◆ **Work to complete**
Every line below between the line holding "rest <- pages" and the line holding "destruct x as", inclusive, should be repeated exactly, and all other lines omitted.

◆ **Given entries**
(* ===== verification/History.v ===== *)
(** The trade history of an event: [GetTradesByEvent] of
    internal/repository/trades.sql.go, and reading it page by page.

    [created_at] is not part of the rows of the model: it is a function of the id.
    [visit] is the order in which the server meets the rows, which may differ from
    one query to the next. *)

From S2P Require Import Prelude Repository.
Local Open Scope Z_scope.
Local Open Scope sql_scope.

Section history.
Context (createdAt : UUID → Z).

(** [ORDER BY created_at DESC] *)
Definition newer (r r' : UUID * TradeRow) : bool := createdAt r'.1 <? createdAt r.1.

Definition GetTradesByEvent (visit : list (UUID * TradeRow) → list (UUID * TradeRow))
    (eventID : UUID) (limit offset : Z) : Stmt (list (UUID * TradeRow)) :=
  require (SqlState "2201W") (0 <=? limit) ;;;
  require (SqlState "2201X") (0 <=? offset) ;;;
  d <- sget ;;
  sret (take (Z.to_nat limit) (drop (Z.to_nat offset)
          (stable_sort newer (filter (λ r, tr_EventID r.2 = eventID) (visit (map_to_list (db_trades d))))))).

(** Pages of [n] rows, from the [from]-th on, one query each. *)
Fixpoint pages (visits : list (list (UUID * TradeRow) → list (UUID * TradeRow))) (eventID : UUID) (n : nat) (from : nat)
    : Stmt (list (UUID * TradeRow)) :=
  match visits with
  | [] => sret []
  | visit :: visits =>
      page <- GetTradesByEvent visit eventID (Z.of_nat n) (Z.of_nat (from * n)) ;;
      rest <- pages visits eventID n (S from) ;;
      sret (page ++ rest)
  end.

Lemma newer_trans_neg x y z : newer y x = false → newer z y = false → newer z x = false.
Proof. unfold newer. rewrite !Z.ltb_ge. lia. Qed.

Lemma newer_asym x y : newer x y = true → newer y x = false.
Proof. unfold newer. rewrite Z.ltb_ge, Z.ltb_lt. lia. Qed.

(** No two trades of the event have the same time. *)
Definition distinct_times (d : DB) (eventID : UUID) : Prop := ∀ i j t u,
  db_trades d !! i = Some t → db_trades d !! j = Some u → tr_EventID t = eventID → tr_EventID u = eventID →
  createdAt i = createdAt j → i = j.

(** The whole history, newest first. *)
Definition history (d : DB) (eventID : UUID) : list (UUID * TradeRow) :=
  stable_sort newer (filter (λ r, tr_EventID r.2 = eventID) (map_to_list (db_trades d))).

Lemma elem_of_history d eventID r :
  r ∈ history d eventID ↔ db_trades d !! r.1 = Some r.2 ∧ tr_EventID r.2 = eventID.
Proof.
  unfold history. rewrite (stable_sort_Permutation newer), list_elem_of_filter. destruct r as [i t].
  rewrite elem_of_map_to_list. naive_solver.
Qed.

(** The order of the rows leaves no choice. *)
Lemma history_visit d eventID visit : (∀ l, visit l ≡ₚ l) → distinct_times d eventID →
  stable_sort newer (filter (λ r, tr_EventID r.2 = eventID) (visit (map_to_list (db_trades d)))) = history d eventID.
Proof.
  intros Hv Ht. set (l1 := stable_sort newer _).
  assert (l1 ≡ₚ history d eventID) as Hperm.
  { unfold l1, history. rewrite !(stable_sort_Permutation newer). by rewrite (Hv (map_to_list (db_trades d))). }
  apply (StronglySorted_unique_strong (not_after newer)).
  - intros x y Hx Hy Hxy Hyx. rewrite Hperm in Hx. apply elem_of_history in Hx as [Hx Ex], Hy as [Hy Ey].
    unfold not_after, newer in *. apply Z.ltb_ge in Hxy, Hyx.
    assert (x.1 = y.1) as E by (eapply Ht; [exact Hx|exact Hy|done|done|lia]).
    destruct x as [i t], y as [j u]; simpl in *. congruence.
  - apply stable_sort_sorted; [apply newer_trans_neg|apply newer_asym].
  - apply stable_sort_sorted; [apply newer_trans_neg|apply newer_asym].
  - done.
Qed.

Lemma pages_spec d eventID n visits : ∀ from,
  Forall (λ visit, ∀ l, visit l ≡ₚ l) visits → distinct_times d eventID →
  pages visits eventID n from d =
    inr (take (length visits * n) (drop (from * n) (history d eventID)), d).
Proof.
  induction visits as [|visit visits IH]; intros from Hv Ht; [by rewrite take_0|].
  apply Forall_cons in Hv as [Hv Hvs]. simpl pages. unfold GetTradesByEvent, sbind, require, sget, sret.
  rewrite !(proj2 (Z.leb_le 0 _)) by lia. rewrite history_visit, !Nat2Z.id by done.
  rewrite (IH (S from) Hvs Ht). do 2 f_equal. cbn [length]. rewrite (Nat.mul_succ_l (length visits)), (Nat.add_comm _ n).
  rewrite <- take_take_drop, drop_drop. do 3 f_equal. lia.
Qed.

(** With enough pages one has read the whole history: exactly the trades of the event,
    each once, newest first, however the server orders its scans. *)
Lemma pages_read_history d eventID n visits :
  Forall (λ visit, ∀ l, visit l ≡ₚ l) visits → distinct_times d eventID →
  (length (history d eventID) ≤ length visits * n)%nat →
  ∃ rows, pages visits eventID n 0 d = inr (rows, d) ∧ NoDup rows ∧
    (∀ r, r ∈ rows ↔ db_trades d !! r.1 = Some r.2 ∧ tr_EventID r.2 = eventID) ∧
    StronglySorted (λ r r', createdAt r'.1 ≤ createdAt r.1) rows.
Proof.
  intros Hv Ht Hlen. exists (history d eventID). rewrite pages_spec by done. rewrite take_ge by done.
  split; [done|]. split_and!.
  - unfold history. rewrite (stable_sort_Permutation newer). apply NoDup_filter, NoDup_map_to_list.
  - apply elem_of_history.
  - assert (StronglySorted (not_after newer) (history d eventID)) as Hs
      by (apply stable_sort_sorted; [apply newer_trans_neg|apply newer_asym]).
    clear Hlen. induction Hs as [|r l _ IH Hall]; [constructor|].
    constructor; [exact IH|]. eapply Forall_impl; [exact Hall|]. intros r'. unfold not_after, newer. by rewrite Z.ltb_ge.
Qed.
End history.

◆ **Response**
      rest <- pages visits eventID n (S from) ;;
      sret (page ++ rest)
  end.

Lemma newer_trans_neg x y z : newer y x = false → newer z y = false → newer z x = false.
Proof. unfold newer. rewrite !Z.ltb_ge. lia. Qed.

Lemma newer_asym x y : newer x y = true → newer y x = false.
Proof. unfold newer. rewrite Z.ltb_ge, Z.ltb_lt. lia. Qed.

(** No two trades of the event have the same time. *)
Definition distinct_times (d : DB) (eventID : UUID) : Prop := ∀ i j t u,
  db_trades d !! i = Some t → db_trades d !! j = Some u → tr_EventID t = eventID → tr_EventID u = eventID →
  createdAt i = createdAt j → i = j.

(** The whole history, newest first. *)
Definition history (d : DB) (eventID : UUID) : list (UUID * TradeRow) :=
  stable_sort newer (filter (λ r, tr_EventID r.2 = eventID) (map_to_list (db_trades d))).

Lemma elem_of_history d eventID r :
  r ∈ history d eventID ↔ db_trades d !! r.1 = Some r.2 ∧ tr_EventID r.2 = eventID.
Proof.
  unfold history. rewrite (stable_sort_Permutation newer), list_elem_of_filter. destruct r as [i t].
  rewrite elem_of_map_to_list. naive_solver.
Qed.

(** The order of the rows leaves no choice. *)
Lemma history_visit d eventID visit : (∀ l, visit l ≡ₚ l) → distinct_times d eventID →
  stable_sort newer (filter (λ r, tr_EventID r.2 = eventID) (visit (map_to_list (db_trades d)))) = history d eventID.
Proof.
  intros Hv Ht. set (l1 := stable_sort newer _).
  assert (l1 ≡ₚ history d eventID) as Hperm.
  { unfold l1, history. rewrite !(stable_sort_Permutation newer). by rewrite (Hv (map_to_list (db_trades d))). }
  apply (StronglySorted_unique_strong (not_after newer)).
  - intros x y Hx Hy Hxy Hyx. rewrite Hperm in Hx. apply elem_of_history in Hx as [Hx Ex], Hy as [Hy Ey].
    unfold not_after, newer in *. apply Z.ltb_ge in Hxy, Hyx.
    assert (x.1 = y.1) as E by (eapply Ht; [exact Hx|exact Hy|done|done|lia]).
    destruct x as [i t], y as [j u]; simpl in *. congruence.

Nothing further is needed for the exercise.